(** [renderEditingSection] *)
Definition renderEditingSection (contents : WebContents) (params : Params) : SectionTemplate :=
  if String.eqb (mediaType params) "image" then
    Some
      [ {| label := Some "Open Image in Browser"; type := None; role := None;
           enabled := None; checked := None; icon := None;
           click := Some (shell_openExternal (srcURL params) None);
           submenu := None |};
        {| label := Some "Save Image As…"; type := None; role := None;
           enabled := None; checked := None; icon := None;
           click := Some (contents_downloadURL contents (srcURL params));
           submenu := None |};
        {| label := Some "Copy Image Address"; type := None; role := None;
           enabled := None; checked := None; icon := None;
           click := Some (clipboard_writeText (srcURL params));
           submenu := None |} ]
  else
    Some
      ((if canCut (editFlags params) then [roleItem "Cut" "cut"] else [])
       ++ (if canCopy (editFlags params) then [roleItem "Copy" "copy"] else [])
       ++ (if canPaste (editFlags params) then [roleItem "Paste" "paste"] else [])
       ++ (if canPaste (editFlags params)
           then [roleItem "Paste and match style" "pasteandmatchstyle"] else [])
       ++ (if canSelectAll (editFlags params)
           then [roleItem "Select all" "selectall"] else [])).

(** [renderPageNavigationSection] *)
Definition renderPageNavigationSection
    (contents : WebContents) (params : Params) : SectionTemplate :=
  Some
    [ {| label := Some "Go Back"; type := None; role := None;
         enabled := Some (canGoBack w contents); checked := None; icon := None;
         click := Some (contents_goBack contents); submenu := None |};
      {| label := Some "Go Forward"; type := None; role := None;
         enabled := Some (canGoForward w contents); checked := None; icon := None;
         click := Some (contents_goForward contents); submenu := None |};
      {| label := Some "Reload"; type := None; role := None; enabled := None;
         checked := None; icon := None;
         click := Some (contents_reload contents); submenu := None |} ].

(** [renderPageExternalSection] *)
Definition renderPageExternalSection
    (contents : WebContents) (params : Params) : SectionTemplate :=
  Some
    [ {| label := Some "Copy current URL"; type := None; role := None;
         enabled := None; checked := None; icon := None;
         click := Some (clipboard_writeText (pageURL params)); submenu := None |};
      {| label := Some "Open page in Browser"; type := None; role := None;
         enabled := None; checked := None; icon := None;
         click := Some (shell_openExternal (pageURL params) None);
         submenu := None |};
      {| label := Some "Open page with Wavebox"; type := None; role := None;
         enabled := None; checked := None; icon := None;
         click := Some (this_openLinkInWaveboxWindow contents (pageURL params));
         submenu := None |} ].

(** [renderWaveboxSection] *)
Definition renderWaveboxSection (contents : WebContents) (params : Params) : SectionTemplate :=
  Some
    ([ {| label := Some "Wavebox Settings"; type := None; role := None;
          enabled := None; checked := None; icon := None;
          click := Some (this_openWaveboxSettings contents); submenu := None |} ]
     ++ (let installedDictionaries := getInstalledDictionaries w in
         if Nat.ltb 1 (length installedDictionaries) then
           let currentLanguage := primaryLanguage w in
           [ {| label := Some "Change Dictionary"; type := None; role := None;
                enabled := None; checked := None; icon := None; click := None;
                submenu :=
                  Some
                    (map
                       (λ lang,
                          Some
                            {| label := Some (getHumanizedLanguageName w lang);
                               type := Some "radio"; role := None; enabled := None;
                               checked := Some (String.eqb lang currentLanguage);
                               icon := None;
                               click := Some (changePrimarySpellcheckLanguage lang);
                               submenu := None |})
                       installedDictionaries) |} ]
         else [])
     ++ [ {| label := Some "Inspect"; type := None; role := None; enabled := None;
             checked := None; icon := None;
             click :=
               Some (contents_inspectElement contents (params_x params) (params_y params));
             submenu := None |} ]).

(** [renderSpellingSuggestionMenuItems] *)
Definition renderSpellingSuggestionMenuItems
    (contents : WebContents) (suggList : list string) : list MenuItem :=
  if negb (Nat.eqb (length suggList) 0) then
    map
      (λ suggestion,
         {| label := Some suggestion; type := None; role := None; enabled := None;
            checked := None; icon := None;
            click := Some (contents_replaceMisspelling contents suggestion);
            submenu := None |})
      suggList
  else
    [ {| label := Some "No Spelling Suggestions"; type := None; role := None;
         enabled := Some false; checked := None; icon := None; click := None;
         submenu := None |} ].

(** [renderSpellingSection] *)
Definition renderSpellingSection (contents : WebContents) (params : Params) : SectionTemplate :=
  Some
    (if isEditable params && truthy (misspelledWord params) then
       let result := spellSuggestionsSync w (misspelledWord params) in
       match primary result, secondary result with
       | Some p, Some s =>
           [ {| label := Some (getHumanizedLanguageName w (language p));
                type := None; role := None; enabled := None; checked := None;
                icon := None; click := None;
                submenu :=
                  Some (Some <$> renderSpellingSuggestionMenuItems contents
                                   (suggestions p)) |};
             {| label := Some (getHumanizedLanguageName w (language s));
                type := None; role := None; enabled := None; checked := None;
                icon := None; click := None;
                submenu :=
                  Some (Some <$> renderSpellingSuggestionMenuItems contents
                                   (suggestions s)) |} ]
       | p, s =>
           let suggList :=
             match p, s with
             | Some p, _ => suggestions p
             | None, Some s => suggestions s
             | None, None => []
             end in
           renderSpellingSuggestionMenuItems contents suggList
       end
     else []).

(** *** Extensions *)

(** [renderExtensionMenuItem]; [None] is [undefined]. *)
Definition renderExtensionMenuItem
    (contents : WebContents) (params : Params) (extensionId : string)
    (menuItem : CRExtensionRTContextMenu) : option MenuItem :=
  if String.eqb (rt_type menuItem) ITEM_TYPES.NORMAL then
    Some
      {| label := Some (rt_title menuItem); type := None; role := None;
         enabled := Some (rt_enabled menuItem); checked := None; icon := None;
         click := Some (this_extensionOptionSelected contents extensionId menuItem params);
         submenu := None |}
  else if String.eqb (rt_type menuItem) ITEM_TYPES.CHECKBOX then
    Some
      {| label := Some (rt_title menuItem); type := Some "checkbox"; role := None;
         enabled := None; checked := Some (rt_checked menuItem); icon := None;
         click := Some (this_extensionOptionSelected contents extensionId menuItem params);
         submenu := None |}
  else if String.eqb (rt_type menuItem) ITEM_TYPES.RADIO then
    Some
      {| label := Some (rt_title menuItem); type := Some "radio"; role := None;
         enabled := None; checked := Some (rt_checked menuItem); icon := None;
         click := Some (this_extensionOptionSelected contents extensionId menuItem params);
         submenu := None |}
  else if String.eqb (rt_type menuItem) ITEM_TYPES.SEPERATOR then
    Some separator
  else None.
(** * keyboardtester: the event loop of [main.go], embedded and verified

    The program polls terminal events, classifies key events into semantic
    labels, keeps a permanent set of pressed labels, a bounded log of the
    events and three exit counters, and repaints a fixed keyboard after
    every key event.

    Layout of this file:
    - Go primitives used by the program (machine integers, byte strings,
      UTF-8, [fmt] verbs, [strings.ToUpper]);
    - the constants of [github.com/gdamore/tcell/v2] that [main.go] names;
    - the program: [initKeys], [labelFromEvent], [modString], [drawKey],
      [drawAll] and the body of the loop of [main];
    - the vocabulary of the properties and the inputs of the examples;
    - the properties, C1 to C10, each after the lemmas it needs;
    - further properties of the same code, X1 to X18: whole runs of the
      loop, the modifier marks, the labels, the layout and the frame;
    - the examples, and the inputs on which the program differs from its
      description. *)

From Stdlib Require Import ZArith Ascii String Lia.
From stdpp Require Import gmap strings list pretty.

Local Open Scope Z_scope.

(** ** Go primitives *)

(** [int] is a 64-bit two's complement integer; arithmetic wraps around. *)
Definition int_wrap (z : Z) : Z := (z + 2 ^ 63) mod 2 ^ 64 - 2 ^ 63.
Definition max_int : Z := 2 ^ 63 - 1.

Definition int_add (a b : Z) : Z := int_wrap (a + b).
Definition int_sub (a b : Z) : Z := int_wrap (a - b).

(** A Go [string] is a sequence of bytes: [String.string].  Bytes are read
    as integers in [0, 255]. *)
Definition byte_val (c : ascii) : Z := Z.of_N (N_of_ascii c).
Definition byte_chr (b : Z) : ascii := ascii_of_N (Z.to_N (b mod 256)).

Definition bytes (s : string) : list Z :=
  byte_val <$> String.list_ascii_of_string s.
Definition of_bytes (bs : list Z) : string :=
  String.string_of_list_ascii (byte_chr <$> bs).

(** [len(s)]: the number of bytes. *)
Definition len (s : string) : Z := Z.of_nat (String.length s).

(** [strings.Repeat(" ", n)], empty for [n <= 0]. *)
Definition spaces (n : Z) : string :=
  String.string_of_list_ascii (replicate (Z.to_nat n) " "%char).

(** Package [unicode/utf8]. *)
Module utf8.

Definition RuneError : Z := 0xFFFD.
Definition RuneSelf : Z := 0x80.
Definition MaxRune : Z := 0x10FFFF.
Definition surrogateMin : Z := 0xD800.
Definition surrogateMax : Z := 0xDFFF.

(** [byte(x)]: conversion to an 8-bit value keeps the low bits. *)
Definition byte (x : Z) : Z := Z.land x 0xFF.

Definition encode3 (r : Z) : list Z :=
  [ Z.lor 0xE0 (byte (Z.shiftr r 12));
    Z.lor 0x80 (Z.land (byte (Z.shiftr r 6)) 0x3F);
    Z.lor 0x80 (Z.land (byte r) 0x3F) ].

(** [EncodeRune]: the switch is on [uint32(r)], so that negative runes fall
    in the erroneous case together with surrogates and values above
    [MaxRune]; these are written as [RuneError]. *)
Definition EncodeRune (r : Z) : list Z :=
  let i := r mod 2 ^ 32 in
  if i <=? 0x7F then [ byte i ]
  else if i <=? 0x7FF then
    [ Z.lor 0xC0 (byte (Z.shiftr i 6)); Z.lor 0x80 (Z.land (byte i) 0x3F) ]
  else if (MaxRune <? i) || ((surrogateMin <=? i) && (i <=? surrogateMax))
  then encode3 RuneError
  else if i <=? 0xFFFF then encode3 i
  else
    [ Z.lor 0xF0 (byte (Z.shiftr i 18));
      Z.lor 0x80 (Z.land (byte (Z.shiftr i 12)) 0x3F);
      Z.lor 0x80 (Z.land (byte (Z.shiftr i 6)) 0x3F);
      Z.lor 0x80 (Z.land (byte i) 0x3F) ].

(** The table [first] with [acceptRanges]: for a leading byte, the size of
    the encoding and the range accepted for the second byte; [None] for a
    byte that cannot start an encoding.  ASCII is handled by the caller. *)
Definition first (b : Z) : option (nat * Z * Z) :=
  if b <? 0xC2 then None
  else if b <=? 0xDF then Some (2%nat, 0x80, 0xBF)
  else if b =? 0xE0 then Some (3%nat, 0xA0, 0xBF)
  else if b <=? 0xEC then Some (3%nat, 0x80, 0xBF)
  else if b =? 0xED then Some (3%nat, 0x80, 0x9F)
  else if b <=? 0xEF then Some (3%nat, 0x80, 0xBF)
  else if b =? 0xF0 then Some (4%nat, 0x90, 0xBF)
  else if b <=? 0xF3 then Some (4%nat, 0x80, 0xBF)
  else if b =? 0xF4 then Some (4%nat, 0x80, 0x8F)
  else None.

Definition cont (b : Z) : bool := (0x80 <=? b) && (b <=? 0xBF).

━━━━━━━━

_WHAT IS NEEDED_
Copy out every line from the data above in which the word "installedDictionaries" occurs.

_COMPLETED TASK_
     ++ (let installedDictionaries := getInstalledDictionaries w in
         if Nat.ltb 1 (length installedDictionaries) then
                       installedDictionaries) |} ]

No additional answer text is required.